For theologian Schüngel-Straumann the centralism in the Church has never been as great as it is now. Before the age of mass communication the churches in different countries did what they believed was right for their circumstances.
“We are all grown up Christians and maybe shouldn’t look too much to Rome but just do what’s right,” she said. The churches in different continents and countries should be led by their own cardinals and archbishops and not let Rome decide everything, she argues.
This could mean women or married men being ordained as priests in Europe but not in other continents where there is less cultural acceptance of the idea.
Hungerbühler points out that while justice towards women is a very important issue, it is not the only one. “There are other important issues where Pope Benedict spoke out, for example, environmental protection, peace and xenophobia.
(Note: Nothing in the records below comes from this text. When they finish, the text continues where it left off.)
(** * ai-budget: the budget estimation orchestrator of [src/App.tsx] and the
    estimation client of [src/services/geminiService.ts]

    The development embeds the state of the [App] component, the expense
    handlers, the memoised totals and the [handleCalculate] workflow, and
    proves the properties stated about them.

    JavaScript values are modelled as the program has them:
    - a string is its sequence of UTF-16 code units;
    - a number is an IEEE 754 binary64 value, taken from the
      specification of floating-point arithmetic in [SpecFloat]
      (precision 53, maximal exponent 1024), with round-to-nearest-even
      addition and subtraction; a decimal literal is rounded to the
      nearest number;
    - [Date.now()] is a reading of the clock, an integer number of
      milliseconds, supplied by the environment.

    The component is modelled as React runs it: the [useState] cells form
    one record, each setter replaces one cell of the current record, and
    a handler reads the cells and the memoised values of the render it
    was created in.  [handleCalculate] is cut at its two [await]s; what
    the user does to the form meanwhile, and how each remote call ends,
    are inputs of a run. *)

From Stdlib Require Import ZArith NArith List Bool Lia String Ascii.
From Stdlib Require Import Permutation.
From Stdlib Require Import Floats.SpecFloat.
Import ListNotations.

Local Open Scope Z_scope.

(** ** Strings *)

Module JsString.

(** A string value: the list of its code units. *)
Definition t := list N.

(** The code units of an ASCII literal. *)
Definition str (s : string) : t :=
  map N_of_ascii (list_ascii_of_string s).

(** [WhiteSpace] and [LineTerminator] code points of ECMAScript, the
    ones [String.prototype.trim] and [parseFloat] strip. *)
Definition isWhiteSpace (c : N) : bool :=
  ((9 <=? c) && (c <=? 13)        (* TAB, LF, VT, FF, CR *)
   || (c =? 32)                   (* SPACE *)
   || (c =? 160)                  (* NO-BREAK SPACE *)
   || (c =? 5760)                 (* U+1680 *)
   || ((8192 <=? c) && (c <=? 8202))  (* U+2000 .. U+200A *)
   || (c =? 8232) || (c =? 8233)  (* U+2028, U+2029 *)
   || (c =? 8239)                 (* U+202F *)
   || (c =? 8287)                 (* U+205F *)
   || (c =? 12288)                (* U+3000 *)
   || (c =? 65279))%N.            (* U+FEFF *)

Fixpoint trimStart (s : t) : t :=
  match s with
  | [] => []
  | c :: s' => if isWhiteSpace c then trimStart s' else s
  end.

Definition trimEnd (s : t) : t := rev (trimStart (rev s)).

(** [s.trim()] *)
Definition trim (s : t) : t := trimEnd (trimStart s).

(** [s === ''] *)
Definition isEmpty (s : t) : bool :=
  match s with [] => true | _ :: _ => false end.

(** [a === b] *)
Fixpoint eqb (a b : t) : bool :=
  match a, b with
  | [], [] => true
  | x :: a', y :: b' => (x =? y)%N && eqb a' b'
  | _, _ => false
  end.

End JsString.

(** ** Numbers *)

Module JsNumber.

Definition prec : Z := 53.
Definition emax : Z := 1024.

(** A number value. *)
Definition t := spec_float.

Definition NaN : t := S754_nan.
Definition Infinity : t := S754_infinity false.
Definition zero : t := S754_zero false.

(** [isNaN(x)] *)
Definition isNaN (x : t) : bool :=
  match x with S754_nan => true | _ => false end.

(** [isFinite(x)] *)
Definition isFinite (x : t) : bool :=
  match x with
  | S754_zero _ | S754_finite _ _ _ => true
  | S754_infinity _ | S754_nan => false
  end.

(** [x + y] *)
Definition add (x y : t) : t := SFadd prec emax x y.

(** [x - y] *)
Definition sub (x y : t) : t := SFsub prec emax x y.

(** [x > y] *)
Definition gt (x y : t) : bool := SFltb y x.

(** The number nearest to the integer [n]. *)
Definition ofZ (n : Z) : t := binary_normalize prec emax n 0 false.

(** The number nearest to [m * 10^e] for a positive [m], with the sign
    [neg]: the rounding of a decimal literal's mathematical value. *)
Definition ofDecimal (neg : bool) (m : positive) (e : Z) : t :=
  if 0 <=? e
  then binary_normalize prec emax
         (cond_Zopp neg (Zpos m * 10 ^ e)) 0 false
  else SFdiv prec emax
         (S754_finite neg m 0)
         (S754_finite false (Z.to_pos (10 ^ (- e))) 0).

(** A shifted mantissa with no bit lost: round and sticky bits clear. *)
Definition exact (m : Z) : shr_record :=
  {| shr_m := m; shr_r := false; shr_s := false |}.

(** The number a positive integer below [2^53] is, with the sign [s]:
    its mantissa brought to 53 digits. *)
Definition canonical (s : bool) (m : positive) : t :=
  S754_finite s
    (Z.to_pos (Zpos m * 2 ^ (53 - Zpos (digits2_pos m))))
    (Zpos (digits2_pos m) - 53).

(** *** [parseFloat] *)

Definition isDigit (c : N) : bool := ((48 <=? c) && (c <=? 57))%N.

(** The longest run of decimal digits at the front, and what follows. *)
Fixpoint spanDigits (s : list N) : list N * list N :=
  match s with
  | [] => ([], [])
  | c :: s' =>
      if isDigit c
      then let '(ds, rest) := spanDigits s' in (c :: ds, rest)
      else ([], s)
  end.

(** The value of a run of decimal digits. *)
Definition digitsValue (ds : list N) : Z :=
  fold_left (fun acc c => 10 * acc + (Z.of_N c - 48)) ds 0.

(** An optional sign: whether it is a minus, and what follows. *)
Definition spanSign (s : list N) : bool * list N :=
  match s with
  | 43%N :: s' => (false, s')
  | 45%N :: s' => (true, s')
  | _ => (false, s)
  end.

(** [ExponentPart], when one is present at the front: its value. *)
Definition exponentPart (s : list N) : Z :=
  match s with
  | c :: s' =>
      if ((c =? 101) || (c =? 69))%N      (* e, E *)
      then let '(neg, s'') := spanSign s' in
           match fst (spanDigits s'') with
           | [] => 0
           | ds => cond_Zopp neg (digitsValue ds)
           end
      else 0
  | [] => 0
  end.

Definition isPrefix (p s : list N) : bool :=
  JsString.eqb (firstn (List.length p) s) p.

(** The value of the mantissa digits [ds] scaled by [10^e]. *)
Definition decimalValue (neg : bool) (ds : list N) (e : Z) : t :=
  match digitsValue ds with
  | Zpos m => ofDecimal neg m e
  | _ => S754_zero neg
  end.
I hope this speaking out will continue and maybe even be stepped up.”
Büchel-Sladkovic said she hoped the new pontiff would not be afraid of the world but would address the burning social and political issues including poverty.
While all recognise the need for change to be initiated in Rome there is no expectation that it will begin with the new pope.
“Being realistic and looking at the cardinals appointed in recent years it is perhaps more realistic to think that not much will change,” said congregation leader Schmid.
Schüngel-Straumann is similarly cautious, but having seen the wall come down in Berlin she knows how quickly and unexpectedly change can happen.
“Something like that could happen in the Church too if a pope came along who saw what needed to be done and did something about it,” she said.